Dr. Walker said given the prevalence of the disease in the Caribbean, it's actually surprising it hasn't been spotted in Bermuda before now.
"Animals that have this disease may be compromised and not able to make the journey from the Caribbean to Bermuda," he said. "An animal that just got it, could possibly make it here. What we don't want to see is the epidemic that is going through the Caribbean and Hawaii."
He said epidemics run their course, and some animals will be very suspectible and will succumb to it rapidly. Fifty percent of the green sea turtles in Hawaii and the Caribbean are affected by the disease. It is not really known if the disease could transfer to other species, but it is thought that it probably transfers to other species of sea turtles.
"In Florida, the authorities have basically gone into a management holding pattern," said Dr. Walker. "The veterinarians I talked to in Florida said if they get turtles with the disease they will take them in, run various tests, x-ray them to see if there are tumours inside them, and see if there are any other problems with these animals.

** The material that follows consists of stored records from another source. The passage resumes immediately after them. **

(** Returns the result and [failedWithAbortMessage]. *)
Definition SC_Chunks_TreatSendMessageBuffer (scConnectionIdx requestIdOrHandle : Z) (sendMsgType : SOPC_Msg_Type) (isTcpUaOnly isOPN : bool)
    (inputMsgBuffer : ptr SOPC_Buffer) : M (bool * bool) :=
  let! inputMsgBuffer := expect_ok (seek inputMsgBuffer 0) in
  if isTcpUaOnly then
    let! (result, outputChunkBuffer) := SC_Chunks_TreatSendBufferTCPonly sendMsgType inputMsgBuffer in
    let! _ := (if result then socket_write outputChunkBuffer else mret tt) in
    mret (result, false)
  else if isOPN then
    massert! bool_decide (sendMsgType = SOPC_MSG_TYPE_SC_OPN) in
    let! inputMsg := lift (deref inputMsgBuffer) in
    let! (result, outputChunkBuffer) := SC_Chunks_TreatSendBufferOPN scConnectionIdx requestIdOrHandle sendMsgType inputMsg in
    let! _ := (if result then socket_write outputChunkBuffer else mret tt) in
    mret (result, false)
  else
    massert! match sendMsgType with SOPC_MSG_TYPE_SC_MSG | SOPC_MSG_TYPE_SC_CLO => true | _ => false end in
    let! (result, inputMsgBuffer, errorReason) := send_message scConnectionIdx requestIdOrHandle sendMsgType inputMsgBuffer in
    if result then mret (true, true)
    else
      let! failedWithAbortMessage := send_abort scConnectionIdx requestIdOrHandle sendMsgType inputMsgBuffer errorReason in
      mret (false, failedWithAbortMessage).

(** *** Events *)

(** The message of an event: its type, whether it has the header of a TCP message only,
    whether it is an [OPN] message, and whether the socket is closed afterwards. *)
Definition sending_event (event : SOPC_SecureChannels_InternalEvent) : res (SOPC_Msg_Type * bool * bool * bool) :=
  match event with
  | INT_SC_SND_HEL => Ret (SOPC_MSG_TYPE_HEL, true, false, false)
  | INT_SC_SND_ACK => Ret (SOPC_MSG_TYPE_ACK, true, false, false)
  | INT_SC_SND_ERR => Ret (SOPC_MSG_TYPE_ERR, true, false, true)
  | INT_SC_SND_OPN => Ret (SOPC_MSG_TYPE_SC_OPN, false, true, false)
  | INT_SC_SND_CLO => Ret (SOPC_MSG_TYPE_SC_CLO, false, false, true)
  | INT_SC_SND_MSG_CHUNKS => Ret (SOPC_MSG_TYPE_SC_MSG, false, false, false)
  | _ => Fault AssertFailed
  end.

(** The connection of the state is the one that [SC_GetConnection(eltId)] returns. *)
Definition SOPC_ChunksMgr_Dispatcher (event : SOPC_SecureChannels_InternalEvent) (eltId : Z) (buffer : ptr SOPC_Buffer) (auxParam : Z) : M unit :=
  let! _ := set_error SOPC_GoodGenericStatus in
  let! s := get in
  if bool_decide (state (conn s) = SECURE_CONNECTION_STATE_SC_CLOSED) then mret tt
  else
    let! (sendMsgType, isSendTcpOnly, isOPN, socketWillClose) := lift (sending_event event) in
    let! (result, failedWithAbortMessage) :=
      (if is_null buffer || (UINT32_MAX <? auxParam) then let! _ := set_error OpcUa_BadInvalidArgument in mret (false, false)
       else SC_Chunks_TreatSendMessageBuffer eltId auxParam sendMsgType isSendTcpOnly isOPN buffer) in
    if result || socketWillClose then mret tt
    else
      let! s := get in
      if failedWithAbortMessage then emit (EnqueueFailure false INT_SC_SENT_ABORT_FAILURE auxParam (errorStatus s))
      else emit (EnqueueFailure true INT_SC_SND_FATAL_FAILURE auxParam (errorStatus s)).

Inductive SOPC_Sockets_OutputEvent :=
| SOCKET_LISTENER_OPENED
| SOCKET_LISTENER_CONNECTION
| SOCKET_LISTENER_FAILURE
| SOCKET_CONNECTION
| SOCKET_FAILURE
| SOCKET_RCV_BYTES.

"If there are no tumours inside them and their skin tumours are fairly small in size, they will excise them in a really wide margin. If there is no reoccurrence, they will release them.
"There is no way you want to be killing fifty percent of the population. That would have a dire affect on the sea turtle population. So that is their management style right now. We elected, because this was the first one, to humanely euthanise it and hope we don't see another one."
He said finding the diseased turtle highlighted why the work of the Bermuda Turtle Project was so important, especially in terms of surveillance.
"The people I spoke to in the United States are very interested in the fact that we have a native population of turtles here," he said.
"We have had so much historical data saying we are most likely clear of this disease until this summer. What happens now is quite interesting. We will be looking to see if the disease takes off in our population or whether it will be a one-off event."